Chapter 6 Overall Workflow

6.1 Before you start - a note on data storage

If possible, when working with Git and DevOps, store your data in SQL server and read just the data you need from the server.
If you store data files in your repo, Git will version control all your data as well. This means that:
- If you delete your data they will still be in your Git history and therefore recoverable. This is problematic if you have data which you need to be able to delete.
- If your data files are large, your git repository becomes large. This increases the time and internet needed to interact with your work on DevOps, particularly for clone, push and pull commands. It also makes R Shiny apps slow to deploy.
- Even if your data files are not particularly large, if you update them frequently git remembers every version and this can add up and cause the same issues as having large files.
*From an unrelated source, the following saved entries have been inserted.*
Lemma witness_valid sender_pk receiver_pk expiry funding sa ra htlcs st items (s : State A) :
  in_u 64 expiry -> witness_sizes_fit -> Forall (fun c => 0 <= fc_value c) funding ->
  built (channel_address sender_pk receiver_pk expiry) funding sa ra htlcs st ->
  revealable (channel_address sender_pk receiver_pk expiry) funding st s -> len (bs_outputs st) <= MAX_TX_OUTPUTS ->
  (length items <= 3)%nat ->
  (forall ctx, commitment ctx = bs_commitment st -> ctx_height ctx = st_height s ->
     Forall (fun x => (length x <= MAX_ITEM_SIZE)%nat) items
     /\ execute_script usize_bits (covenant_bytes sender_pk receiver_pk expiry) items ctx = Ok ()) ->
  valid_reveal st s (reveal_core (covenant_bytes sender_pk receiver_pk expiry) funding st items).
Proof.
  intros HE HW HF HB (K1 & K2) K3 HI HX.
  set (ctx0 := {| commitment := bs_commitment st; ctx_height := st_height s; Script.outputs := [];
                  Script.input_value := 0; Script.input_state := None; this_address := zero_arr 32 |}).
  destruct (HX ctx0 eq_refl eq_refl) as [HS _].
  eapply reveal_validates; eauto. intros ctx C1 C2. apply HX; assumption.
Qed.

Lemma build_refund_state_Ok cid sender_pk receiver_pk expiry funding attempt st :
  Forall (fun c => 0 <= fc_value c) funding ->
  build_refund_state cid sender_pk receiver_pk expiry funding attempt = Ok st ->
  exists sa, built (channel_address sender_pk receiver_pk expiry) funding sa 0 [] st.
Proof.
  intros HF E. unfold build_refund_state in E. repeat ok_step.
  match goal with X : (_ <=? _) = false |- _ => apply Z.leb_gt in X end.
  eexists. eapply build_state_core_Ok; [| | | |eassumption]; try assumption; try constructor; try lia.
  eapply Z.le_lt_trans; [|apply Z.mod_pos_bound; reflexivity]. apply Z.le_sub_nonneg. discriminate.
Qed.

(** C38: a channel settles.  A close state that can be built pays exactly the balances
    and HTLCs out of the funding, less the close fee, and does not depend on the
    order in which the funding coins are listed.  If its outputs fit in a transaction
    ([MAX_TX_OUTPUTS]; two HTLCs always fit, but the builder does not check it, see
    [unclosable_state]), then with the signatures of both parties on its commitment,
    and the commitment live and the coins unspent on chain, the close reveal is a
    valid transaction with exactly that fee.  A refund state always fits, and from
    the expiry on the sender's signature alone makes its refund reveal valid.  The
    signatures are of at most [MAX_ITEM_SIZE] bytes and the serialised witnesses fit
    the limit as [witness_sizes_fit] says. *)
Theorem channel_settles cid sender_pk receiver_pk expiry funding sa ra nonce htlcs attempt st (s : State A) :
  in_u 64 expiry -> in_u 64 sa -> in_u 64 ra -> Forall (fun c => 0 <= fc_value c) funding ->
  Forall (fun h => in_u 64 (amount h)) htlcs -> witness_sizes_fit ->
  build_state cid sender_pk receiver_pk expiry funding sa ra nonce htlcs attempt = Ok st ->
  let addr := channel_address sender_pk receiver_pk expiry in
  let small x := (1 <= length x <= MAX_ITEM_SIZE)%nat in
  sumZ (map output_value (bs_outputs st)) + CLOSE_FEE = sumZ (map fc_value funding)
  /\ sa + ra + sumZ (map amount htlcs) + CLOSE_FEE = sumZ (map fc_value funding)
  /\ (forall funding', funding' ≡ₚ funding ->
        build_state cid sender_pk receiver_pk expiry funding' sa ra nonce htlcs attempt = Ok st)
  /\ ((length htlcs <= 2)%nat -> len (bs_outputs st) <= MAX_TX_OUTPUTS)
  /\ (forall sender_sig receiver_sig, small sender_sig -> small receiver_sig -> revealable addr funding st s ->
        len (bs_outputs st) <= MAX_TX_OUTPUTS ->
        sig_ok sender_sig (bs_commitment st) sender_pk = true ->
        sig_ok receiver_sig (bs_commitment st) receiver_pk = true ->
        valid_reveal st s (close_reveal sender_pk receiver_pk expiry funding st sender_sig receiver_sig))
  /\ (forall k st' sender_sig, small sender_sig ->
        build_refund_state cid sender_pk receiver_pk expiry funding k = Ok st' -> revealable addr funding st' s ->
        expiry <= st_height s -> sig_ok sender_sig (bs_commitment st') sender_pk = true ->
        valid_reveal st' s (refund_reveal sender_pk receiver_pk expiry funding st' sender_sig)).
Proof.
  intros HE HS HR HF HH HW E addr small.
  assert (HB : built addr funding sa ra htlcs st) by (eapply build_state_core_Ok; [..|exact E]; assumption).
  pose proof HB as [U1 [U2 U2'] U3 U4 U5 U6 U7]. rewrite U2 in U4, U5.
  split; [exact U4|]. split; [exact U5|]. split; [|split; [|split]].
  - intros funding' HP. rewrite <- E. unfold build_state, build_state_core.
    rewrite (sorted_funding_perm _ _ _ HP). reflexivity.
  - intros HL. unfold len, MAX_TX_OUTPUTS. lia.
  - intros ss rs HSS HRS HV HL S1 S2. unfold close_reveal, small in *.
    destruct (Nat.eqb_spec (length ss) 0); [lia|]. destruct (Nat.eqb_spec (length rs) 0); [lia|].
    cbn [orb bail_if mbind res_bind]. eapply witness_valid; try eassumption; [cbn; lia|].
    intros ctx C1 C2.
    assert (HI : Forall (fun x => (length x <= MAX_ITEM_SIZE)%nat) [ss; rs; [x01]]) by (repeat apply Forall_cons_2; try apply Forall_nil_2; unfold MAX_ITEM_SIZE in *; cbn; lia).
    split; [exact HI|]. apply covenant_runs; [exact HE|]. split; [exact HI|]. left. exists ss, rs, [x01]. rewrite C1. auto.
  - intros k st' ss HSS E' HV HX S1. destruct (build_refund_state_Ok _ _ _ _ _ _ _ HF E') as (sa' & HB').
    pose proof (bu_count _ _ _ _ _ _ HB') as HL. cbn [length] in HL.
    assert (HL' : len (bs_outputs st') <= MAX_TX_OUTPUTS) by (unfold len, MAX_TX_OUTPUTS; lia).
    unfold refund_reveal, small in *. destruct (Nat.eqb_spec (length ss) 0); [lia|].
    cbn [bail_if mbind res_bind]. eapply witness_valid; try eassumption; [cbn; lia|].
    intros ctx C1 C2.
    assert (HI : Forall (fun x => (length x <= MAX_ITEM_SIZE)%nat) [ss; [x00]]) by (repeat apply Forall_cons_2; try apply Forall_nil_2; unfold MAX_ITEM_SIZE in *; cbn; lia).
    split; [exact HI|]. apply covenant_runs; [exact HE|]. split; [exact HI|]. right. exists ss, [x00]. rewrite C1, C2. auto.
Qed.

Lemma too_many_outputs inputs ws outs salt (s : State A) : MAX_TX_OUTPUTS < len outs ->
  validate_transaction fast_mining usize_bits witnesses_size s (Reveal inputs ws outs salt) <> Ok ().
Proof.
  intros HL E. apply validate_spend_Ok in E as [E _]; [|reflexivity].
  cbn [structure] in E. unfold reveal_structure in E. repeat ok_step.
  match goal with X : (MAX_TX_OUTPUTS <? len outs) = false |- _ => apply Z.ltb_ge in X; lia end.
Qed.

End Reveals.

(** * Concrete channels *)

(** The encoding of witnesses by 8-byte lengths, a tag of 4 bytes and the items. *)
Definition demo_witness_size (w : Witness) : Z :=
  match w with
  | ScriptInputs items => 12 + sumZ (map (fun x => 8 + Z.of_nat (length x)) items)
  end.

Definition demo_witnesses_size (ws : list Witness) : option Z := Some (8 + sumZ (map demo_witness_size ws)).

Lemma demo_sizes_fit : witness_sizes_fit demo_witnesses_size.
Proof.
  intros items ws HI HS HL HW. cbn [demo_witnesses_size default from_option id].
  assert (HB : forall w, w = ScriptInputs items -> demo_witness_size w <= 12 + 3 * (8 + 1536)).
  { intros w ->. unfold demo_witness_size. unfold MAX_ITEM_SIZE in HS.
    destruct items as [|a [|b [|c [|]]]]; cbn [length] in HI; [..|lia];
      rewrite ?Forall_cons in HS; cbn in *; lia. }
  assert (HT : sumZ (map demo_witness_size ws) <= (12 + 3 * (8 + 1536)) * Z.of_nat (length ws)).
  { clear HL. induction HW as [|w l Hw HW IH]; [reflexivity|]. change (sumZ (map demo_witness_size (w :: l))) with (demo_witness_size w + sumZ (map demo_witness_size l)).
    specialize (HB w Hw). cbn [length]. lia. }
  unfold MAX_FUNDING_COINS in HL. unfold MAX_SIGNATURE_SIZE, MAX_TX_INPUTS. lia.
Qed.

Definition demo_sender : hash32 := arr_of 32 [x01].
Definition demo_receiver : hash32 := arr_of 32 [x02].
Definition demo_funding : list FundingCoin := [mkFundingCoin 4096 (zero_arr 32); mkFundingCoin 1024 (arr_of 32 [x03])].

(** The commitment is live and the funding unspent. *)
Definition demo_chain_state `{Blake3} (st : BuiltState) : State (gset hash32) := {|
  st_mirstat := zero_arr 32; st_coins := list_to_set (bs_input_coin_ids st);
  st_commitments := {[bs_commitment st]}; st_depth := 0; st_target := zero_arr 32;
  st_height := 6; st_timestamp := 0; st_commitment_heights := {[bs_commitment st := 5]};
  st_expirations := ∅; st_chain_mmr := mmr_new; st_header_hash := zero_arr 32; st_burned_wots := ∅
|}.

Lemma channel_settles_witness :
  let H := tail_blake3 in
  let htlc := mkHtlc 12 500 (zero_arr 32) in
  exists st, build_state (zero_arr 32) (same x02) (same x03) 1000 demo_funding 3000 108 7 [htlc] 0 = Ok st
  /\ build_state (zero_arr 32) (same x02) (same x03) 1000 (rev demo_funding) 3000 108 7 [htlc] 0 = Ok st
  /\ @valid_reveal H false 64 demo_witnesses_size (gset hash32) set_accumulator st (demo_chain_state st)
       (close_reveal (same x02) (same x03) 1000 demo_funding st (demo_signature x02) (demo_signature x03)).
Proof.
  intros H htlc.
  destruct (build_state (zero_arr 32) (same x02) (same x03) 1000 demo_funding 3000 108 7 [htlc] 0)
    as [st| |] eqn:E; [|vm_compute in E; discriminate..].
  exists st. split; [reflexivity|].
  assert (HS : forall b, (1 <= length (demo_signature b) <= MAX_ITEM_SIZE)%nat).
  { intros b. unfold demo_signature. rewrite length_sig_to_bytes by reflexivity. split; apply Nat.leb_le; reflexivity. }
  destruct (@channel_settles tail_blake3 false 64 demo_witnesses_size (gset hash32) set_accumulator
    set_accumulator_laws (zero_arr 32) (same x02) (same x03) 1000 demo_funding 3000 108 7 [htlc] 0 st
    (demo_chain_state st)) as (_ & _ & E2 & E3 & E4 & _).
  - unfold in_u; lia.
  - unfold in_u; lia.
  - unfold in_u; lia.
  - repeat constructor; discriminate.
  - repeat constructor; unfold in_u; cbn; lia.
  - apply demo_sizes_fit.
  - exact E.
  - split; [apply E2, Permutation_sym, Permutation_rev|]. apply E4; [apply HS..| |apply E3; cbn; lia| |].
    + split.
      * unfold check_commitment, demo_chain_state. cbn. rewrite bool_decide_true by (apply elem_of_singleton; reflexivity).
        rewrite lookup_singleton_eq. reflexivity.
      * intros c Hc. change (compute_coin_id (channel_address (same x02) (same x03) 1000) (fc_value c) (fc_salt c)
          ∈ (list_to_set (bs_input_coin_ids st) : gset hash32)).
        apply elem_of_list_to_set. injection E as <-. cbn [bs_input_coin_ids].
        repeat (apply elem_of_cons in Hc as [-> | Hc]; [apply (bool_decide_unpack _); vm_compute; exact I|]). inversion Hc.
    + apply same_signs. repeat (left || right).
    + apply same_signs. repeat (left || right).
Defined.

Definition closable (r : res ChannelError BuiltState) : bool :=
  match r with Ok st => len (bs_outputs st) <=? MAX_TX_OUTPUTS | _ => true end.

(** A state within every limit of the builder, twelve HTLCs included, whose close
    reveal no node accepts in any state: the denominations of the HTLCs alone make
    more than [MAX_TX_OUTPUTS] outputs. *)
Lemma unclosable_state :
  let H := tail_blake3 in
  exists st,
    build_state (zero_arr 32) demo_sender demo_receiver 1000 [mkFundingCoin (2 ^ 26) (zero_arr 32)]
      (2 ^ 26 - CLOSE_FEE - 12 * (2 ^ 22 - 1)) 0 7 (replicate 12 (mkHtlc (2 ^ 22 - 1) 500 (zero_arr 32))) 0 = Ok st
  /\ forall A (SA : SetAccumulator A) (SL : SetAccumulatorLaws A) fast_mining usize_bits witnesses_size inputs ws
       (s : State A),
       validate_transaction fast_mining usize_bits witnesses_size s
         (Reveal inputs ws (bs_outputs st) (bs_salt st)) <> Ok ().
Proof.
  intros H.
  assert (EC : closable (build_state (zero_arr 32) demo_sender demo_receiver 1000 [mkFundingCoin (2 ^ 26) (zero_arr 32)]
    (2 ^ 26 - CLOSE_FEE - 12 * (2 ^ 22 - 1)) 0 7 (replicate 12 (mkHtlc (2 ^ 22 - 1) 500 (zero_arr 32))) 0) = false)
    by (lazy; reflexivity).
  destruct (build_state _ _ _ _ _ _ _ _ _ _) as [st| |]; try discriminate EC.
  exists st. split; [reflexivity|]. intros A SA SL fm ub wsz inputs ws s. apply too_many_outputs.
  apply Z.leb_gt, EC.
Qed.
Similarly, multiple smaller files can start to add up and cause the same problems.
- Prevention is better than a cure - use SQL server if you can.
If you add data to Git and DevOps you should also think about who else this gives data access to: anyone with access to the DevOps project will gain access to the data in your area and DevOps project access is managed centrally. Therefore it is a bad place for personal or sensitive data because you cannot control access to it.

If you use GitHub instead of DevOps everything will be public so all data included in the repo must be published.

The above points apply to input data and output data from your code:

You will always want to store input data somewhere sensible where the right people can access them. Try to choose SQL server.
You may want to store output data on SQL server, depending on what you are using them for.
- If you do not want your output data on SQL server consider having a folder included in your .gitignore file (see the chapter “Version Control Using Git - The Basics”) which git does not track.
- If you use a git ignored folder you need to treat its files as temporary files - they may not be up to date with the code so you should always rerun them before using. Make sure everyone in your team knows this so they are equally careful.
- You can copy any outputs you need to keep to Teams or SharePoint for future reference. If you do this, you may want to tag the commit (see below) which produced them so you can easily access the code and rerun in future if necessary.

6.2 Starting a DevOps project

Make a project in DevOps
Clone the repository to a local directory. Open your desired folder in File Explorer, right click and select “Git Bash here”.

git clone <project_name>

Cloning makes a copy of your project from DevOps on your computer which allows you to work on the code. It also records the location of your DevOps repository on your computer which allows you to share (push) your changes back to DevOps once you have done some work. This is a bit like OneDrive syncing your files with the cloud apart from the fact it only happens when you specifically tell it to.

We recommend that, to get the most from DevOps, you use it from the start of a project. This allows a continuous process of making small changes and having them QA’d, instead of doing a huge QA right at the end. However, you may have started a repository locally and wish to put it on DevOps. In that case you can push to DevOps.

Add the DevOps repository as your “remote”

git remote add origin <repo_URL>

Push your local changes up to DevOps (make sure you’ve committed your changes first!)

git push -u origin --all <repo_URL>

6.3 Making Branches

To create a new branch in DevOps, go to repos, click on the drop-down menu next to the current branch name, and click ‘New Branch’.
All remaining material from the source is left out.